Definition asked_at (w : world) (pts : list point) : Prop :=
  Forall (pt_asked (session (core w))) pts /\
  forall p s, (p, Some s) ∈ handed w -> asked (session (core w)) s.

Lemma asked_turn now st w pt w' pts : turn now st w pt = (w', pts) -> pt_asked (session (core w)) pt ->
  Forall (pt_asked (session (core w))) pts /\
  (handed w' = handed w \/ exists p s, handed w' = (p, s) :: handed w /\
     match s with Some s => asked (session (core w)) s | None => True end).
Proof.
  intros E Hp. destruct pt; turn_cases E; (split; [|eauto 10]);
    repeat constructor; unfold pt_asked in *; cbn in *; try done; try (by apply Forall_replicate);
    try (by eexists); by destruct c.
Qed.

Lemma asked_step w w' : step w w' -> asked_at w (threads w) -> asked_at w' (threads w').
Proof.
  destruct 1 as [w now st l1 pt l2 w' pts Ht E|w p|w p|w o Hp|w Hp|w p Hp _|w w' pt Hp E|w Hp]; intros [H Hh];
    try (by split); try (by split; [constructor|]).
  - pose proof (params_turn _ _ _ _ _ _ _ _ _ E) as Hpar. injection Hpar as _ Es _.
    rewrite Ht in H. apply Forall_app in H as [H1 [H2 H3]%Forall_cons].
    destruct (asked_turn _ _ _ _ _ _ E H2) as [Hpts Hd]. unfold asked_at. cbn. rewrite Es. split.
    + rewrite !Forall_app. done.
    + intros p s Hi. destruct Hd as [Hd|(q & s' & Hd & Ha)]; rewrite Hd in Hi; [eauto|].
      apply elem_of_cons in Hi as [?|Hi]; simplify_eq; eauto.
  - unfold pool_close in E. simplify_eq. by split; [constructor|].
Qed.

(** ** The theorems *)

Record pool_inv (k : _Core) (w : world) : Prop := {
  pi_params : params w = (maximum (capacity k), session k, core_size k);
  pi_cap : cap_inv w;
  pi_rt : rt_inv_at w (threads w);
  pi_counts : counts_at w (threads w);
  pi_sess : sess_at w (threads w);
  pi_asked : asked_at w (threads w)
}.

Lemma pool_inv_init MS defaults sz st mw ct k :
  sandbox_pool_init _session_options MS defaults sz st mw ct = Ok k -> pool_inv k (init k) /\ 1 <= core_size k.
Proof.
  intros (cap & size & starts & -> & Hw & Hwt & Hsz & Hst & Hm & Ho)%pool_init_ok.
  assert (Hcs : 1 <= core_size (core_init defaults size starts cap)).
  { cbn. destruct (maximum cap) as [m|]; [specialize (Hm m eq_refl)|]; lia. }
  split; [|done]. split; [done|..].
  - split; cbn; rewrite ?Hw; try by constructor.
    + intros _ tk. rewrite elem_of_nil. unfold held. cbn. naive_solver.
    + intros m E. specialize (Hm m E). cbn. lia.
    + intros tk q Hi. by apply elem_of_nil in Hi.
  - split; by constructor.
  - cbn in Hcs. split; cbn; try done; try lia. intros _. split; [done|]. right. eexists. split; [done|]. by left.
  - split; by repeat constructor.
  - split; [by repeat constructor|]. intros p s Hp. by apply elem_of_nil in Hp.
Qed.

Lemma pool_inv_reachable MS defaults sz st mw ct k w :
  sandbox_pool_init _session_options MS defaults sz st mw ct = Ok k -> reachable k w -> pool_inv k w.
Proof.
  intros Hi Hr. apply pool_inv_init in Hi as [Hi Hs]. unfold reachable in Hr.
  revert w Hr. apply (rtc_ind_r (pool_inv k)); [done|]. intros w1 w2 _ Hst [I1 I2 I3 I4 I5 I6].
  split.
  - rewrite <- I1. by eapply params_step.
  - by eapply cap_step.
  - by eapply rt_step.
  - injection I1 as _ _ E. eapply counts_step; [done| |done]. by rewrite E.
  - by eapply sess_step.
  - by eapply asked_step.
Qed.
—————
**What the task requires**
Please copy the lines above from the line with "(handed w' = handed" up to and including the line with "rewrite !Forall_app. done.", exactly as written and with nothing else.

**Written response**
  (handed w' = handed w \/ exists p s, handed w' = (p, s) :: handed w /\
     match s with Some s => asked (session (core w)) s | None => True end).
Proof.
  intros E Hp. destruct pt; turn_cases E; (split; [|eauto 10]);
    repeat constructor; unfold pt_asked in *; cbn in *; try done; try (by apply Forall_replicate);
    try (by eexists); by destruct c.
Qed.

Lemma asked_step w w' : step w w' -> asked_at w (threads w) -> asked_at w' (threads w').
Proof.
  destruct 1 as [w now st l1 pt l2 w' pts Ht E|w p|w p|w o Hp|w Hp|w p Hp _|w w' pt Hp E|w Hp]; intros [H Hh];
    try (by split); try (by split; [constructor|]).
  - pose proof (params_turn _ _ _ _ _ _ _ _ _ E) as Hpar. injection Hpar as _ Es _.
    rewrite Ht in H. apply Forall_app in H as [H1 [H2 H3]%Forall_cons].
    destruct (asked_turn _ _ _ _ _ _ E H2) as [Hpts Hd]. unfold asked_at. cbn. rewrite Es. split.
    + rewrite !Forall_app. done.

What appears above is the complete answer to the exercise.